Before we can respond to the man he’s approached by another guy and after a short but heated verbal exchange the “official” man and his “official” business card leave the building. The second guy now waves for us to follow him. He leads us outside to a neat row of cabs parked by the curb. Together with his colleagues he throws our bags into the trunk and then gets into the driver’s seat. Looks like we’ve gotten ourselves a ride into town. We agree on a price of 350,000 dong for being driven all the way to our hotel.

After passing a toll booth our driver makes gestures with his hands and speaks some numbers. Assuming that he’s asking for more money to cover the toll booth costs I shake my head and tell him we’ve agreed on the price already. He drives silently for another five minutes and then suddenly turns off the road and stops the car by a sidewalk. Katka is sure that he’s going to throw us out for arguing (or maybe even sell us as slaves to some underground gang). Instead, he takes out a bunch of notes and starts counting them. Then he hands them to me. Just as I get excited at the prospect of getting free money I realise that he’s showing me what he expects us to pay at the end (damn you, logical thinking!). Since it adds up to 350,000 dong I nod my approval and our journey resumes. No free cash this time, but one can always hope.

“Sir, you got another bag delivered. Shall I put it by the window with the rest of them?”

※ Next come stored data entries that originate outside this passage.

(** The header a receiver sees: every field truncated to its width. *)
Definition wire_hdr (h : virtio_vsock_hdr) : virtio_vsock_hdr :=
  mk_hdr (u64 (h_src_cid h)) (u64 (h_dst_cid h)) (u32 (h_src_port h)) (u32 (h_dst_port h))
    (u32 (h_len h)) (u16 (h_type h)) (u16 (h_op h)) (u32 (h_flags h)) (u32 (h_buf_alloc h))
    (u32 (h_fwd_cnt h)).
Lemma decode_encode_wire h : decode_hdr (encode_hdr h) = wire_hdr h.
Proof.
  destruct h as [f1 f2 f3 f4 f5 f6 f7 f8 f9 f10]. unfold decode_hdr, wire_hdr. f_equal;
    [exact (le_val_bytes_wrap 8 f1)|exact (le_val_bytes_wrap 8 f2)|exact (le_val_bytes_wrap 4 f3)
    |exact (le_val_bytes_wrap 4 f4)|exact (le_val_bytes_wrap 4 f5)|exact (le_val_bytes_wrap 2 f6)
    |exact (le_val_bytes_wrap 2 f7)|exact (le_val_bytes_wrap 4 f8)|exact (le_val_bytes_wrap 4 f9)
    |exact (le_val_bytes_wrap 4 f10)].
Qed.

Lemma le_bytes_slice k off n l :
  k = Z.to_nat n -> 0 <= off -> 0 <= n -> off + n <= zlen l -> Forall is_byte l ->
  le_bytes k (le_val (slice off n l)) = slice off n l.
Proof.
  intros -> Ho Hn Hl Hb. rewrite <- (le_bytes_val (slice off n l)) at 2.
  - f_equal. pose proof (zlen_slice off n l Ho Hn Hl) as H. unfold zlen in H. lia.
  - unfold slice. by apply Forall_take, Forall_drop.
Qed.

Lemma encode_decode l :
  zlen l = sizeof_hdr -> Forall is_byte l -> encode_hdr (decode_hdr l) = l.
Proof.
  unfold sizeof_hdr. intros Hl Hb. unfold encode_hdr, decode_hdr. cbn [h_src_cid h_dst_cid
    h_src_port h_dst_port h_len h_type h_op h_flags h_buf_alloc h_fwd_cnt].
  rewrite !le_bytes_slice by (done || lia).
  rewrite (slice_app 36 4 4), (slice_app 32 4 8), (slice_app 30 2 12), (slice_app 28 2 14),
    (slice_app 24 4 16), (slice_app 20 4 20), (slice_app 16 4 24), (slice_app 8 8 28),
    (slice_app 0 8 36) by lia.
  change (0 + (8 + 36)) with 44. change (8 + 36) with 44. rewrite <- Hl. apply slice_all.
Qed.

(** The wire format of the packet header loses nothing: storing the fields
    of any header and loading them back gives the same fields, and any 44
    bytes received are reproduced by storing the fields loaded from them. *)
Theorem hdr_roundtrip :
  (forall h, hdr_ok h -> zlen (encode_hdr h) = sizeof_hdr /\ decode_hdr (encode_hdr h) = h) /\
  (forall l, zlen l = sizeof_hdr -> Forall is_byte l -> encode_hdr (decode_hdr l) = l).
Proof.
  split.
  - intros h Hh. split; [apply encode_hdr_length|by apply decode_encode].
  - apply encode_decode.
Qed.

As we get closer to our hotel the streets get narrower and livelier. We’re now driving through Hanoi’s Old Quarter. Tiny sidewalks are filled with people, most of whom are eating outside of cafes, playing a mysterious game with long narrow cards, or selling various merchandise. Our driver asks for directions from a nearby local and finally turns onto our street – Nguyen Van To. Narrow and tall “tube houses” huddle next to each other on both sides of the street and goods from street merchants spill out almost onto the road. There are fruits and vegetables, all sorts of plastic household goods, toiletries, souvenirs and many other random articles being sold. Our driver squeezes the car past all of these and carefully nudges forward, until we finally reach the hotel. (CONTINUE TO PAGE 2)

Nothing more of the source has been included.